Stalling on FOG splash screen



  • Motherboard:

    Maximus VII Ranger
    Bios version 3003
    Build date 10/28/2015
    baseboard-serial-number 140627739500080

    CPU

    intel i5-4460 @ 3.20GHz

    FOG version 1.5.5
    Chainloader = undionly.kpxe

    I have a dual-boot Windows 10/Linux (Zorin 12.4) installation.

    Windows 10 is installed on a NVMe 250GB SSD.

    Zorin was installed on a Western Digital hard drive.

    Both operating systems were installed BIOS legacy mode.

    I had Network Booting set up and FOG was working fine.

    Then the Western Digital hard drive failed so I replaced it with hardware raid using a StarTech 4 port PCIe SATA III 6Gbps RAID Controller Card with two 2TB Western Digital hard drives.

    I had to re-install Zorin so I did so in UEFI mode. Then I had problems dual booting as BIOS legacy and UEFI are not compatable so I converted my Windows 10 installation from Bios Legacy to UEFI by following the instructions here:

    https://www.maketecheasier.com/convert-legacy-bios-uefi-windows10/

    Current BIOS settings:

    Advanced --> Network Stack Configuration --> Network Stack [Enabled]
    Ipv4 PXE Support [Enabled]
    Ipv6 PXE Support [Enabled]

    CSM(Compatibilty Support Module)

    Launch CSM                                      [Enabled]
        Boot Device Control                         [UEFI and Legacy OPROM]
        Boot from Network Devices                   [Legacy OPROM first]        
        Boot from Storage Devices                   [Both, UEFI first]
        Boot from PCI-E/PCI Expansion Devices       [UEFI driver first]
    

    Advanced --> Onboard Devices Configuration --> Intel LAN Controller --> Intel LAN PXE Option ROM [Enabled]

    My current Boot Options (in order) are:

    IBA GE Slot 00C8 v1547
    ubuntu
    MARVELL Raid VD (1907649MB)
    Windows Boot Manager (Samsung SSD 970 EVO 250GB)
    P2: Asus DRW-24BSST
    

    After the FOG splash screen I now get a blank screen with a blinking cursor in the top right hand corner. I also get this outcome if I make “MARVELL Raid VD (1907649)” the second boot option (after “IBA GE Slot 00C8 v1547”). I also get this outcome if I choose “MARVELL Raid VD (1907649)” as the “Boot Overide” in the BIOS.
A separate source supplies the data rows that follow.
(** * smart-agent-router: the decision-and-accounting pipeline

    A shallow embedding of the routing core of the repository
    (InputGuard, QueryRouter, OutputGuard, LLMClient accounting,
    CostTracker and SmartRouterPipeline), of [truncate_text], of the
    client's model cache and of the per-tier cost metric of the
    evaluation, together with the part of the Python runtime those
    functions rely on.

    Conventions.
    - A Python [str] is a Rocq [string], one character per code point, so
      the development speaks about text whose code points are below 256.
    - A Python [int] is a [Z]; a Python [float] is a primitive binary64
      [float], with the interpreter's own rounding.
    - A call either returns, raises, or leaves the modelled fragment of
      the interpreter ([Beyond]: a JSON text nested deeper than
      [Json.max_depth], where the recursion limit comes into play, and
      string escapes above U+00FF). *)

From Stdlib Require Import ZArith Bool List String Ascii Lia.
From Stdlib Require Import Floats.PrimFloat Floats.SpecFloat Floats.FloatOps.
From Stdlib Require Import Floats.FloatAxioms.
Import ListNotations.

Set Warnings "-inexact-float".
Local Open Scope string_scope.
Local Open Scope Z_scope.

(* ================================================================== *)
(** * The Python runtime the sources rely on *)
(* ================================================================== *)

Module Py.

(** ** Exceptions and results *)

(** The three ways [InputGuard.validate] raises [InputGuardError]; the
    source tells them apart by message only:
    "Query cannot be empty.", "Query exceeds maximum length of N characters."
    and "Query contains disallowed patterns.". *)
Inductive violation : Type :=
| EmptyInput
| TooLong
| DisallowedPattern.

Inductive exn : Type :=
| InputGuardError (why : violation)
| JSONDecodeError
| AttributeError
| TypeError
| ValueError
| OverflowError
| ZeroDivisionError.

Inductive result (A : Type) : Type :=
| Ok (a : A)
| Raise (e : exn)
| Beyond.

Arguments Ok {A} a.
Arguments Raise {A} e.
Arguments Beyond {A}.

Definition bind {A B : Type} (r : result A) (k : A -> result B) : result B :=
  match r with
  | Ok a => k a
  | Raise e => Raise e
  | Beyond => Beyond
  end.

(** ** str *)

Definition code (c : ascii) : Z := Z.of_nat (nat_of_ascii c).

Definition chr (z : Z) : ascii := ascii_of_nat (Z.to_nat z).

Definition len (s : string) : Z := Z.of_nat (String.length s).

(** [str.isspace] on one character, for the code points below 256. *)
Definition isspace (c : ascii) : bool :=
  let n := code c in
  ((9 <=? n) && (n <=? 13)) || ((28 <=? n) && (n <=? 32))
  || (n =? 133) || (n =? 160).

(** [str.lower]: below 256 it acts one character at a time. *)
Definition lower_char (c : ascii) : ascii :=
  let n := code c in
  if ((65 <=? n) && (n <=? 90))
     || ((192 <=? n) && (n <=? 222) && negb (n =? 215))
  then chr (n + 32) else c.

Fixpoint lower (s : string) : string :=
  match s with
  | EmptyString => EmptyString
  | String c r => String (lower_char c) (lower r)
  end.

Fixpoint lstrip (s : string) : string :=
  match s with
  | EmptyString => EmptyString
  | String c r => if isspace c then lstrip r else s
  end.

Fixpoint rstrip (s : string) : string :=
  match s with
  | EmptyString => EmptyString
  | String c r =>
      match rstrip r with
      | EmptyString => if isspace c then EmptyString else String c EmptyString
      | r' => String c r'
      end
  end.

(** [s.strip()] *)
Definition strip (s : string) : string := rstrip (lstrip s).

(** Truth value of a string: [not s] holds for the empty string only. *)
Definition truthy (s : string) : bool :=
  match s with EmptyString => false | _ => true end.

Fixpoint take (n : nat) (s : string) : string :=
  match n, s with
  | O, _ => EmptyString
  | _, EmptyString => EmptyString
  | S n', String c r => String c (take n' r)
  end.

Fixpoint drop (n : nat) (s : string) : string :=
  match n, s with
  | O, _ => s
  | _, EmptyString => EmptyString
  | S n', String _ r => drop n' r
  end.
    If I go into the BIOS and chose “ubuntu” as the Boot Overide, or make “ubuntu” as the first boot option, bypassing network booting entirely, the Grub menu appears and I can boot into either Zorin or Windows no problem.
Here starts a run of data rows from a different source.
(** *** The text of a number

    [Number::toString] of ECMA-262: for a positive [x] take integers
    [n], [k] and [s] with [k >= 1], [10^(k-1) <= s < 10^k], so that
    [s * 10^(n-k)] denotes [x] (it rounds to [x]), [k] as small as
    possible and then [s * 10^(n-k)] as close to [x] as possible. The
    digits of [s] are written plainly when [-6 < n <= 21], and as
    [d.ddde+x] otherwise. *)

Definition digit (d : Z) : ascii := ascii_of_nat (48 + Z.to_nat d).

(** The last [w] decimal digits of [n], zeros included. *)
Fixpoint fixed_width (w : nat) (n : Z) : string :=
  match w with
  | O => EmptyString
  | S w' => fixed_width w' (n / 10) +:+ String (digit (n mod 10)) EmptyString
  end.

Fixpoint count_digits_from (fuel w : nat) (n : Z) : nat :=
  match fuel with
  | O => w
  | S fuel' =>
      if (n <? 10 ^ Z.of_nat w)%Z then w
      else count_digits_from fuel' (S w) n
  end.

(** The number of decimal digits of [n]; one for [0]. *)
Definition count_digits (n : Z) : nat :=
  count_digits_from (Z.to_nat (Z.log2 n) + 1) 1 n.

(** The decimal digits of a natural number. *)
Definition print_nat (n : Z) : string := fixed_width (count_digits n) n.

(** The value of the decimal [s * 10^e]. *)
Definition decimal (s e : Z) : Q := (inject_Z s * 10 ^ e)%Q.

Fixpoint adjust_down (fuel : nat) (k : Z) (a : Q) : Z :=
  match fuel with
  | O => k
  | S fuel' => if Qle_bool (10 ^ k) a then k else adjust_down fuel' (k - 1) a
  end.

Fixpoint adjust_up (fuel : nat) (k : Z) (a : Q) : Z :=
  match fuel with
  | O => k
  | S fuel' =>
      if Qle_bool (10 ^ (k + 1)) a then adjust_up fuel' (k + 1) a else k
  end.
    If I remove “MARVELL Raid VD (1907649MB)” as a Boot Option entirely once I get to the FOG splash screen it counts down from 3 with the “Boot from hard disk” option selected then the screen refreshes and it starts the count again. Over and over. That’s as far as it gets. For some reason FOG does not want to pass the boot control over to “ubuntu”?

    As I am able to continue the boot process by choosing “ubuntu” from the BIOS I am thinking there is a setting in FOG somewhere I need to tweak to resolve this?

    Have pressed the CLR_CMOS button to reset the BIOS and repeated the entire process. No change.


  • Senior Developer

    @Jedi exactly this.



  • @Tom-Elliott Hi Tom, thank you for your reply.

    Ok I have created a image definition, assigned that image to the host and now can capture.

    “I suspect network boot is using BIOS and MBR but your machine is configured for UEFI.”

    By “network boot is using BIOS and MBR” I have interpreted that to mean a reference to Network Devices being set to Legacy OPROM first under CSM in the bios.

    “your machine” I have interpreted to be a reference to my Windows 10 operating system.

    So if my translation is correct what you are saying is that if I network boot in bios mode FOG can only facilitate booting into an OS installed in bios mode and if I network boot in UEFI mode FOG can only facilitate booting into an OS installed in UEFI mode?


  • Senior Developer

    @Jedi your natted interface likely has the host you specified, this is perfectly fine and likely not causing any issues. You likely have an external domain that points to your network with that as the name.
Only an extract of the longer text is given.